I can’t do it anymore. What can one say, really? What happened in Saint Louis was a mockery of a sham of a farce. I get it. I’m tired of being churchsplained by people who said little during the past three years to suddenly emerge from the ecclesial woodwork and diagnose the apparent problem: post-Saint Louis United Methodism lost its unity. Thank you for the newsflash.
You may have forgotten, amid our well-covered self-immolation, Methodism (like most of Christianity) is about to enter the Season of Lent. The Christian year goes on, despite our protestations and attempts to define our faith against those with whom we disagree. Lent, like a distant and unrecognizable sound, calls us to listen to our morality. We are dust, and to dust, we shall return. Lent begins with the prescient reminder: all of our decisions, councils, votes, and ideas will one day be dust. Our victories and defeats are dust. However, when I look around at the church we’re trying to save, it’s as if we believe we are going to live forever. We have forgotten the first lesson of Lent. No one gets out alive.

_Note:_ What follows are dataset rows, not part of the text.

(** ** The retrieval from a full azimuthal scan: [windPropRetrieval.py] *)

Module fftWindPropRet.

(** [dopplerObs]: radial velocities indexed [time][range][azm], at one
    elevation. *)
Record DopplerObs : Type := {
  azm : list R;
  elv : R;
  values : list (list (list (option R)))
}.

Definition complex : Type := (R * R)%type.

Definition Cabs (z : complex) : R := sqrt (fst z ^ 2 + snd z ^ 2).

(** The samples of a series, unless one of them is NaN. *)
Definition all_present (c : list (option R)) : option (list R) :=
  fold_right
    (fun o acc =>
       match o, acc with
       | Some x, Some l => Some (x :: l)
       | _, _ => None
       end)
    (Some []) c.

(** [np.diff]: the differences of successive entries. *)
Definition diff (a : list R) : list R :=
  map (fun p => snd p - fst p) (combine a (tl a)).

(** [delta_x]: the step of the azimuths, the size of their first
    difference. *)
Definition spacing (azm : list R) : R := Rabs (nth 0 (diff azm) 0).

(** [np.allclose(diff, diff[0], rtol=spacing_tol)], with the tolerances that
    xrft (one per thousand) and numpy (1e-8) have by default. *)
Definition evenly_spaced (azm : list R) : bool :=
  let d0 := nth 0 (diff azm) 0 in
  forallb
    (fun d =>
       if Rle_dec (Rabs (d - d0)) (1 / 10 ^ 8 + 1 / 1000 * Rabs d0)
       then true else false)
    (diff azm).

(** What [xrft.fft] asks of the azimuths before it transforms: a first
    difference (IndexError on less than two azimuths), an even spacing and a
    step that is not 0 (ValueError). *)
Definition xrft_check (azm : list R) : result unit :=
  match diff azm with
  | [] => Raise IndexError
  | _ :: _ =>
      if negb (evenly_spaced azm) then Raise ValueError
      else if Req_dec_T (spacing azm) 0 then Raise ValueError
      else Ok tt
  end.

(** The azimuths are given in descending order. *)
Definition descending (azm : list R) : bool :=
  if Rlt_dec (last azm 0) (hd 0 azm) then true else false.

(** A list along the azimuth, in the ascending order of the azimuths. *)
Definition ascending {A : Type} (azm : list R) (l : list A) : list A :=
  if descending azm then rev l else l.

(** [_lag_coord]: the azimuth in the middle of the scan, to which xrft
    refers the phases; the azimuths are read backwards unless the last one
    is above the first one. *)
Definition lag (azm : list R) : R :=
  nth (length azm / 2)
      (if Rlt_dec (hd 0 azm) (last azm 0) then azm else rev azm) 0.

(** The coefficient of frequency index [k] of [xrft.fft] along the azimuth,
    as xrft computes it when it is called without flags (true phase, true
    amplitude): the step times the sum of x_m exp (- 2 i PI f p_m), where
    f = k / (n step) is the frequency, in cycles per degree, and
    p_m = lag + (m - n/2) step is the azimuth at which the sample m of an
    evenly spaced scan stands.  (The samples are taken from the middle one
    on, transformed, and the transform is rephased by exp (- 2 i PI f lag)
    and multiplied by the step.) *)
Definition coefficient (azm : list R) (xs : list R) (k : Z) : complex :=
  let n := length xs in
  let step := spacing azm in
  let f := IZR k / (INR n * step) in
  let angle := fun m : nat =>
    2 * PI * f * (lag azm + (INR m - INR (n / 2)) * step) in
  let xs := ascending azm xs in
  (step * np.sum (xr.mapi (fun m x => x * cos (angle m)) xs),
   - (step * np.sum (xr.mapi (fun m x => x * sin (angle m)) xs))).

(** The frequency index found at position [j] of the transform of [n]
    samples, the frequencies being in ascending order. *)
Definition freq_index (n j : nat) : Z := (Z.of_nat j - Z.of_nat (n / 2))%Z.

(** [xrft.fft(dopplerObs, dim=['azm'])] on one (time, range) cell: its
    coefficients in ascending order of frequency, all of them NaN when a
    sample of the cell is. *)
Definition xrft_fft (azm : list R) (c : list (option R))
  : list (option complex) :=
  match all_present c with
  | Some xs =>
      map (fun j => Some (coefficient azm xs (freq_index (length xs) j)))
          (seq 0 (length xs))
  | None => map (fun _ => None) c
  end.

(** [isel(freq_azm=i)] on an axis of [n] entries. *)
Definition isel_position (n : nat) (i : Z) : result nat :=
  let i' := if (i <? 0)%Z then (i + Z.of_nat n)%Z else i in
  if ((i' <? 0) || (Z.of_nat n <=? i'))%Z then Raise IndexError
  else Ok (Z.to_nat i').

Definition getCompAmp (dopplerObs : DopplerObs)
  : result (list (list (option complex))) :=
  do checked <- xrft_check (azm dopplerObs);
  do pos <- isel_position (length (azm dopplerObs)) (-2);
  Ok (map (map (fun c => nth pos (xrft_fft (azm dopplerObs) c) None))
          (values dopplerObs)).

Definition lift_complex (f : complex -> R) (z : option complex) : option R :=
  match z with Some c => Some (f c) | None => None end.

Definition getPhase (compAmp : list (list (option complex)))
  : list (list (option R)) :=
  map (map (lift_complex
              (fun z => - np.rad2deg (np.arctan2 (snd z) (fst z)))))
      compAmp.

Definition getWindDir (phase : list (list (option R)))
  : list (list (option R)) :=
  map (map (np.lift1 (fun p => p + 180))) phase.

Definition getRadWindSpeed (dopplerObs : DopplerObs)
  (compAmp : list (list (option complex))) : list (list (option R)) :=
  map (map (lift_complex
              (fun z => 2 * Cabs z / INR (length (azm dopplerObs)))))
      compAmp.

Definition getHorWindSpeed (dopplerObs : DopplerObs)
  (radWindSpeed : list (list (option R))) : list (list (option R)) :=
  map (map (np.lift1 (fun s => s / cos (np.deg2rad (elv dopplerObs)))))
      radWindSpeed.

Definition getAzmWind (dopplerObs : DopplerObs)
  (radWindSpeed phase : list (list (option R))) (azm : R)
  : list (list (option R)) :=
  map (fun '(speeds, phases) =>
         map (fun '(s, p) =>
                np.lift2
                  (fun s p =>
                     s * sin (np.deg2rad azm + np.deg2rad (p + 180))
                     / cos (np.deg2rad (elv dopplerObs)))
                  s p)
             (combine speeds phases))
      (combine radWindSpeed phase).

Record windProp_t : Type := {
  horizontal_wind_direction : list (list (option R));
  horizontal_wind_speed : list (list (option R));
  zonal_wind : list (list (option R));
  meridional_wind : list (list (option R))
}.

(** [fftWindPropRet(dopplerObs).windProp()] *)
Definition windProp (dopplerObs : DopplerObs) : result windProp_t :=
  do compAmp <- getCompAmp dopplerObs;
  let phase := getPhase compAmp in
  let radWindSpeed := getRadWindSpeed dopplerObs compAmp in
  let horWindSpeed := getHorWindSpeed dopplerObs radWindSpeed in
  let windDir := getWindDir phase in
  let compU := getAzmWind dopplerObs radWindSpeed phase 0 in
  let compV := getAzmWind dopplerObs radWindSpeed phase 90 in
  Ok {| horizontal_wind_direction := windDir;
        horizontal_wind_speed := horWindSpeed;
        zonal_wind := compU;
        meridional_wind := compV |}.

End fftWindPropRet.

(** ** The retrieval from DBS scans: [windPropRetrieval.py] *)

Module getWindProperties5Beam.

(** The merged dataset of the DBS files: [elevation], [azimuth] and
    [scan_mean_time] are indexed by [time]; the other fields are indexed
    [time][gate_index]. *)
Record Dataset : Type := {
  time : list Z;
  elevation : list R;
  azimuth : list R;
  scan_mean_time : list Z;
  measurement_height : list (list R);
  radial_wind_speed : list (list (option R));
  radial_wind_speed_status : list (list Z);
  cnr : list (list (option R))
}.

(** [data['radial_wind_speed'] = v]: the caller's dataset with the field
    replaced. *)
Definition set_radial_wind_speed (data : Dataset)
  (v : list (list (option R))) : Dataset :=
  {| time := time data;
     elevation := elevation data;
     azimuth := azimuth data;
     scan_mean_time := scan_mean_time data;
     measurement_height := measurement_height data;
     radial_wind_speed := v;
     radial_wind_speed_status := radial_wind_speed_status data;
     cnr := cnr data |}.

(** An array along [time], each entry with its time label. *)
Definition DataArray (A : Type) : Type := list (Z * A).

Definition Req_bool (a b : R) : bool :=
  if Req_dec_T a b then true else false.

(** [a.where(cond)] for arrays indexed [time][gate_index]. *)
Definition where2 {C : Type} (p : C -> bool)
  (a : list (list (option R))) (cond : list (list C))
  : list (list (option R)) :=
  map (fun '(row, crow) =>
         map (fun '(x, c) => if p c then x else None) (combine row crow))
      (combine a cond).

(** Rounding to the nearest integer, halves to the even one. *)
Definition rint (x : R) : Z :=
  let f := (up x - 1)%Z in
  let r := x - IZR f in
  if Rlt_dec r (1 / 2) then f
  else if Rlt_dec (1 / 2) r then (f + 1)%Z
  else if Z.even f then f else (f + 1)%Z.

(** [round(1)] *)
Definition round1 (x : R) : R := IZR (rint (x * 10)) / 10.

Fixpoint index_of (t : Z) (l : list Z) : nat :=
  match l with
  | [] => O
  | x :: r => if Z.eqb x t then O else S (index_of t r)
  end.

(** [a.sel(time=labels)] *)
Definition sel {A : Type} (d : A) (a : DataArray A) (labels : list Z)
  : DataArray A :=
  map (fun t => (t, nth (index_of t (map fst a)) (map snd a) d)) labels.

(** [a.time.where(cond, drop=True)] *)
Definition time_where {A : Type} (p : A -> bool) (a : DataArray A) : list Z :=
  map fst (filter (fun e => p (snd e)) a).

(** [a.where(az == target, drop=True)] for arrays on the same labels. *)
Definition where_drop {A : Type} (a : DataArray A) (az : DataArray R)
  (target : R) : DataArray A :=
  map fst (filter (fun e => Req_bool (snd (snd e)) target) (combine a az)).

(** [a.assign_coords({'time': t})] *)
Definition assign_time {A : Type} (a : DataArray A) (t : DataArray Z)
  : DataArray A :=
  map (fun e => (snd (snd e), snd (fst e))) (combine a t).

Fixpoint lookup {A : Type} (t : Z) (a : DataArray A) : option A :=
  match a with
  | [] => None
  | (t', v) :: r => if Z.eqb t' t then Some v else lookup t r
  end.

Definition zip_with {A B C : Type} (f : A -> B -> C) (x : list A)
  (y : list B) : list C :=
  map (fun e => f (fst e) (snd e)) (combine x y).

(** Two arrays on the same labels, combined row by row. *)
Definition row_by_row (f : option R -> option R -> option R)
  (a b : DataArray (list (option R))) : DataArray (list (option R)) :=
  map (fun e => (fst (fst e), zip_with f (snd (fst e)) (snd (snd e))))
      (combine a b).

(** Two arrays of distinct labels: the labels found in both are kept, in
    the order of the first array. *)
Definition inner_join (f : option R -> option R -> option R)
  (a b : DataArray (list (option R))) : DataArray (list (option R)) :=
  flat_map
    (fun e =>
       match lookup (fst e) b with
       | Some y => [(fst e, zip_with f (snd e) y)]
       | None => []
       end)
    a.

(** Arithmetic on two arrays, as xarray aligns them: arrays with the same
    list of labels are combined row by row, whether labels repeat or not;
    otherwise the two are put on the labels they share, which xarray
    refuses (ValueError) when a label repeats in one of them.  The
    operation acts gate by gate. *)
Definition aligned (f : option R -> option R -> option R)
  (a b : DataArray (list (option R)))
  : result (DataArray (list (option R))) :=
  if list_eq_dec Z.eq_dec (map fst a) (map fst b) then Ok (row_by_row f a b)
  else if xr.has_duplicates (map fst a) || xr.has_duplicates (map fst b)
       then Raise ValueError
       else Ok (inner_join f a b).

Definition pointwise (f : option R -> option R)
  (a : DataArray (list (option R))) : DataArray (list (option R)) :=
  map (fun e => (fst e, map f (snd e))) a.

(** [a.reindex(time=target, method='Nearest', tolerance=tol)]: the row of
    the nearest label, the later one on a tie, or NaN when it is further
    than the tolerance.  (The labels of [a] are here a part of the time
    index of the dataset, which the constructor has checked before.) *)
Definition reindex_nearest (gates : nat) (tol : Z)
  (a : DataArray (list (option R))) (target : list Z)
  : DataArray (list (option R)) :=
  map (fun t =>
         (t, match xr.nearest true t a with
             | Some (tj, v) =>
                 if (Z.abs (t - tj) <=? tol)%Z then v else repeat None gates
             | None => repeat None gates
             end))
      target.

(** A wind component on the measurement heights. *)
Record WindComp : Type := {
  name : string;
  range : list R;
  comp : DataArray (list (option R))
}.

Inductive method_t : Type :=
| single_dbs
| continuous
| other_method.

(** The fields set by the constructor before the retrieval. *)
Record beams_t : Type := {
  tolerance : Z;
  azimuthNon90 : DataArray R;
  elevetionNon90 : DataArray R;
  rangeValNon90 : DataArray (list R);
  radWindSpeedNon90 : DataArray (list (option R));
  meanTimeNon90 : DataArray Z;
  rangeVal90 : DataArray (list R);
  verWindSpeed90 : DataArray (list (option R))
}.

(** [correctWindComp]: the gate index is replaced by the heights of the
    first vertical profile. *)
Definition correctWindComp (self : beams_t) (nm : string)
  (c : DataArray (list (option R))) : result WindComp :=
  match rangeVal90 self with
  | [] => Raise IndexError
  | (_, heights) :: _ => Ok {| name := nm; range := heights; comp := c |}
  end.

Definition correctVertWindComp (self : beams_t) : result WindComp :=
  correctWindComp self "compW"%string (verWindSpeed90 self).

(** The contribution of every slanted beam: the radial speed over twice the
    cosine of the elevation. *)
Definition compWindSpeed (self : beams_t) : DataArray (list (option R)) :=
  map (fun e =>
         (fst (fst e),
          map (np.lift1
                 (fun v => v / (2 * cos (np.deg2rad (snd (snd e))))))
              (snd (fst e))))
      (combine (radWindSpeedNon90 self) (elevetionNon90 self)).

With that in mind, what is the second lesson of Lent? In the spirit of seasonal self-denial, I have chosen to give up being my own God. In the spirit of collegiality, I offer this idea to pastors, laity, and the entire denomination. We must give up being our own Gods. From the narcissism which frames our self-worship in the guise of healthy living and Sabbath keeping to the deification of anything Wesleyan or traditional and the idolatry of worshiping the Bible (versus the God contained therein), it’s time to stop being our own God. Methodism, as clearly seen in Saint Louis, worships the idea of being Methodist. God is what helps us to be better United Methodists, or so it would seem from watching the conference. I’m confident we’ve placed a greater emphasis on our Methodism rather than our God-following. Perhaps, this Lent is the year we give up Methodism and stop letting our tradition get in the way of following Jesus.